After literally years of trying and several reed making teachers, I was a complete failure and could not even adjust a reed. In fact, that was what I *most* could not do, was the end point adjustment. So there was no point buying nearly finished reeds because I couldn't adjust them. Every single one I touched, I wrecked totally. I could get easily to the point of having a well-sealed blank (starting with gouged cane,) but after that....nuttin. Failure after failure after FAILURE. And all messed up in pretty much the same way no matter how hard I tried. I basically gave up trying to play because of not being able to adjust bought reeds either.

Then, in my continuing quest to learn, I bought the Weber book on reed making, and it just happened to have a section on knife sharpening that had that ONE tidbit of information I was lacking all this time. It must be one of those "obvious" things that doesn't "need" to be taught.
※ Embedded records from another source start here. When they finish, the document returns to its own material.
(* ===== verification/StaticTracker.v ===== *)
(** * The tracker of MemHawk's own traces
    ([impl/trackers/stacktrace_tracker_static.h], [.cpp])

    It may not allocate: traces are cut to six frames, packed with [Compress] and
    appended to a fixed array; an element remembers the XXH3 hash (a parameter) and the
    part of the array that holds its trace.  Ids carry the flag in bit 31.  The
    destructor, which dumps the traces to a file, is in [Describe]. *)

From Stdlib Require Import ZArith Lia.
From stdpp Require Import base numbers list.
From S2P Require Import Prelude Compression Algo Stacktrace IStacktraceTracker.

Definition MaxStacktraceLength : Z := 6.
Definition ElementsCount : Z := 512.
Definition StorageSize : Z := ElementsCount * MaxStacktraceLength * 2.
Definition FixedTrackerIdFlag : Z := Z.shiftl 1 31.
Definition UnknownTraceId : Z := Z.lxor (ElementsCount + 1) FixedTrackerIdFlag.

Definition IsFixedTrackerId (traceId : Z) : bool := negb (Z.land traceId FixedTrackerIdFlag =? 0).

(** [trace] is a span into [m_storage], by offset and length. *)
Record TraceElement := mkTraceElement {
  te_hash : Z;
  te_off : Z;
  te_len : Z;
}.

Record StaticTracker := mkStaticTracker {
  st_storage : list Z;              (* std::array<uint32_t, StorageSize> *)
  st_elements : list TraceElement;  (* std::array<TraceElement, ElementsCount> *)
  st_compressed : list Z;           (* std::array<uint32_t, MaxStacktraceLength * 8> *)
  st_decompressed : list Z;         (* std::array<uint64_t, MaxStacktraceLength * 4> *)
  st_count : Z;                     (* uint32_t m_size *)
  st_used : Z;                      (* uint32_t m_storageSize *)
}.

Definition StaticTracker_ctor : StaticTracker :=
  mkStaticTracker (replicate (Z.to_nat StorageSize) 0)
    (replicate (Z.to_nat ElementsCount) (mkTraceElement 0 0 0))
    (replicate (Z.to_nat (MaxStacktraceLength * 8)) 0)
    (replicate (Z.to_nat (MaxStacktraceLength * 4)) 0) 0 0.

(** The words a span of an array refers to. *)
Definition span (a : list Z) (off len : Z) : list Z := take (Z.to_nat len) (drop (Z.to_nat off) a).

Definition element_trace (t : StaticTracker) (e : TraceElement) : list Z :=
  span (st_storage t) (te_off e) (te_len e).

(** [memcpy] of [src] to offset [off]. *)
Definition copy_at (a : list Z) (off : Z) (src : list Z) : outcome (list Z) :=
  if (0 <=? off) && (off + zlen src <=? zlen a)
  then Ret (take (Z.to_nat off) a ++ src ++ drop (Z.to_nat off + length src) a)
  else Undef.

(** [boost::range::find] over the first [m_size] elements: [TraceElement::operator==]
    compares the hash, then the words.  Returns the distance of the iterator. *)
Fixpoint find_element (t : StaticTracker) (hash : Z) (trace : list Z) (es : list TraceElement)
    (i : Z) : Z :=
  match es with
  | [] => i
  | e :: es =>
    if (te_hash e =? hash) && bool_decide (element_trace t e = trace) then i
    else find_element t hash trace es (i + 1)
  end.

Section operations.
Context (XXH3_64bits : list Z → Z).

Definition InsertStacktraceUnlocked (t : StaticTracker) (uspan : list Z)
  : outcome (Z * StaticTracker) :=
  '(buf, compressedSize) ← Compress uspan (replicate (Z.to_nat (MaxStacktraceLength * 8)) 0);
  let t := mkStaticTracker (st_storage t) (st_elements t) buf (st_decompressed t)
             (st_count t) (st_used t) in
  let compressedSpan := take (Z.to_nat compressedSize) buf in
  let hash := XXH3_64bits compressedSpan in
  let cur := find_element t hash compressedSpan (take (Z.to_nat (st_count t)) (st_elements t)) 0 in
  if cur =? st_count t then
    if (u32 (st_used t + compressedSize) <? StorageSize) && (u32 (st_count t + 1) <? ElementsCount)
    then
      elements ← wr (st_elements t) (st_count t) (mkTraceElement hash (st_used t) compressedSize);
      storage ← copy_at (st_storage t) (st_used t) compressedSpan;
      Ret (cur, mkStaticTracker storage elements buf (st_decompressed t)
                  (u32 (st_count t + 1)) (u32 (st_used t + compressedSize)))
    else Ret (Z.lxor UnknownTraceId FixedTrackerIdFlag, t)
  else Ret (cur, t).

Definition Static_InsertStacktrace (t : StaticTracker) (trace : Stacktrace)
  : outcome (Z * StaticTracker) :=
  let sp := GetTrace trace in
  let sp := if MaxStacktraceLength <? zlen sp then take (Z.to_nat MaxStacktraceLength) sp else sp in
  '(traceId, t) ← InsertStacktraceUnlocked t sp;
  Ret (Z.lxor traceId FixedTrackerIdFlag, t).
End operations.

Definition Static_GetStacktrace (uninit : list Z) (t : StaticTracker) (traceId : Z)
  : outcome (Stacktrace * StaticTracker) :=
  e ← rd (st_elements t) traceId;
  out ← Decompress (element_trace t e);
  buf ← copy_at (replicate (Z.to_nat (MaxStacktraceLength * 4)) 0) 0 out;
  st ← Stacktrace_copy uninit buf (zlen out);
  Ret (st, mkStaticTracker (st_storage t) (st_elements t) (st_compressed t) buf
             (st_count t) (st_used t)).

Definition Static_GetStacktraceFromId (uninit : list Z) (t : StaticTracker) (traceId : Z)
  : outcome (option Stacktrace * StaticTracker) :=
  if negb (IsFixedTrackerId traceId) then Ret (None, t)
  else
    let traceId := Z.lxor traceId FixedTrackerIdFlag in
    if st_count t <=? traceId then Ret (None, t)
    else '(st, t) ← Static_GetStacktrace uninit t traceId; Ret (Some st, t).

Definition Static_StacktracesCount (t : StaticTracker) : outcome Z := Ret (st_count t).
Definition GetStorageSize (t : StaticTracker) : Z := st_used t.

Definition StaticTracker_ops (xxh : list Z → Z) : IStacktraceTracker StaticTracker := {|
  InsertStacktrace := Static_InsertStacktrace xxh;
  GetStacktraceFromId := Static_GetStacktraceFromId;
  StacktracesCount := Static_StacktracesCount;
|}.

(** ** Packed traces *)

(** [w] is the packed form of [tr]. *)
Definition packed (tr w : list Z) : Prop :=
  Forall is_u64 tr ∧ zlen tr ≤ MaxStacktraceLength ∧ compressed tr w ∧ zlen w = used_words tr.

(** Six frames take at most 14 words. *)
Lemma max_size_6 n : 0 ≤ n ≤ MaxStacktraceLength → CalculateMaxExpectedSize n ≤ 14.
Proof.
  unfold MaxStacktraceLength. intros Hn. unfold CalculateMaxExpectedSize.
  rewrite CalculateControlBlockSize_eq by lia. rewrite u32_small; unfold is_u32;
    Z.div_mod_to_equations; lia.
Qed.

Lemma packed_size tr w : packed tr w → 1 ≤ zlen w ≤ 14.
Proof.
  intros (_ & Hn & _ & ->). pose proof (zlen_nonneg tr). pose proof (max_size_6 (zlen tr)).
  unfold MaxStacktraceLength in *. pose proof (used_words_bounds tr ltac:(lia)) as (H1 & _). lia.
Qed.

Lemma packed_unique tr w w' : packed tr w → packed tr w' → w = w'.
Proof.
  intros (_ & Hn & C & L) (_ & _ & C' & L'). unfold MaxStacktraceLength in Hn.
  pose proof (compressed_unique tr w w' ltac:(lia) C C') as E.
  rewrite !take_ge in E by (unfold zlen in *; lia). done.
Qed.

Lemma packed_decompress tr w : packed tr w → Decompress w = Ret tr.
Proof.
  intros Hp. pose proof (packed_size tr w Hp). destruct Hp as (Ha & Hn & C & L).
  unfold MaxStacktraceLength in Hn. apply Decompress_spec; (done || lia).
Qed.

Lemma packed_inj tr tr' w : packed tr w → packed tr' w → tr = tr'.
Proof. intros H%packed_decompress H'%packed_decompress. congruence. Qed.

Lemma Compress_packed tr : Forall is_u64 tr → zlen tr ≤ MaxStacktraceLength →
  ∃ buf n, Compress tr (replicate (Z.to_nat (MaxStacktraceLength * 8)) 0) = Ret (buf, n)
    ∧ 0 ≤ n ∧ packed tr (take (Z.to_nat n) buf) ∧ zlen (take (Z.to_nat n) buf) = n.
Proof.
  intros Ha Hn. pose proof (zlen_nonneg tr). pose proof (max_size_6 (zlen tr)).
  unfold MaxStacktraceLength in *. pose proof (used_words_bounds tr ltac:(lia)) as (Hu & Hm & _).
  destruct (Compress_spec tr (replicate 48 0)) as (buf & E & C & L);
    [done|lia|apply words_replicate|rewrite zlen_replicate; lia|].
  exists buf, (used_words tr). split; [done|]. split; [lia|].
  assert (zlen (take (Z.to_nat (used_words tr)) buf) = used_words tr) as Hl.
  { pose proof (comp_fits _ _ C). unfold zlen in *. rewrite length_take. lia. }
  split; [|done]. split_and!; try done. apply compressed_take; [lia|done].
Qed.

(** ** Copying into an array *)

Lemma copy_at_spec a off src : 0 ≤ off → off + zlen src ≤ zlen a →
  ∃ b, copy_at a off src = Ret b ∧ zlen b = zlen a ∧ span b off (zlen src) = src
    ∧ ∀ o l, 0 ≤ o → 0 ≤ l → o + l ≤ off → span b o l = span a o l.
Proof.
  intros Ho Hl. unfold copy_at. destruct (Z.leb_spec 0 off); [|lia].
  destruct (Z.leb_spec (off + zlen src) (zlen a)); [|lia]. cbn [andb].
  assert (Ht : length (take (Z.to_nat off) a) = Z.to_nat off)
    by (rewrite length_take; unfold zlen in *; lia).
  eexists. split; [done|]. split_and!.
  - rewrite !zlen_app. unfold zlen in *. rewrite length_take, length_drop. lia.
  - unfold span. rewrite drop_app_ge, Ht by lia. rewrite Nat.sub_diag, drop_0.
    rewrite take_app_le by (unfold zlen; lia). apply take_ge. unfold zlen. lia.
  - intros o l Ho' Hl' Hol. unfold span. rewrite !take_drop_commute, take_app_le by (rewrite Ht; lia).
    rewrite take_take. do 2 f_equal. lia.
Qed.

(** ** What the tracker promises

    A reference that knows nothing of packed words and hashes: the distinct cut traces, in the
    order in which they came.  A new one is kept while there are fewer than 511 of them and while
    all packed forms take less than [StorageSize] words. *)

Definition stored_words (traces : list (list Z)) : Z := foldr (fun tr n => used_words tr + n) 0 traces.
That was that the very edge of the blade has a wedge shape of its own. I had NO IDEA that this was how the edge of the blade was supposed to look; all this time (years, literally, and with several teachers showing me how to make reeds) I was trying to have a knife edge that was a steady taper from the thick side of the blade, on both sides, to get the edge. People showed me how they sharpened but it never made any sense to me because they never said what they were doing in terms of the actual "wedge on the edge, so I wasn't successful with their methods either. Only in the Weber book was it said what the actual edge needed to look like. Apparently too obvious to teach by anyone else.

I finally am not trying to make reeds with the edge equivalent of a butter knife and absolutely instantly have been able to do the fine adjustments that I thought I didn't understand but instead simply did not have the proper tool. I'd always take chips out of the tips, have to push hard with the knife, and none of the supposed teachers taught me the concept of what the shape of the edge of the knife was supposed to look like. SHEESH.

I also got a sharpening steel, and my kitchen knives are also deadly now.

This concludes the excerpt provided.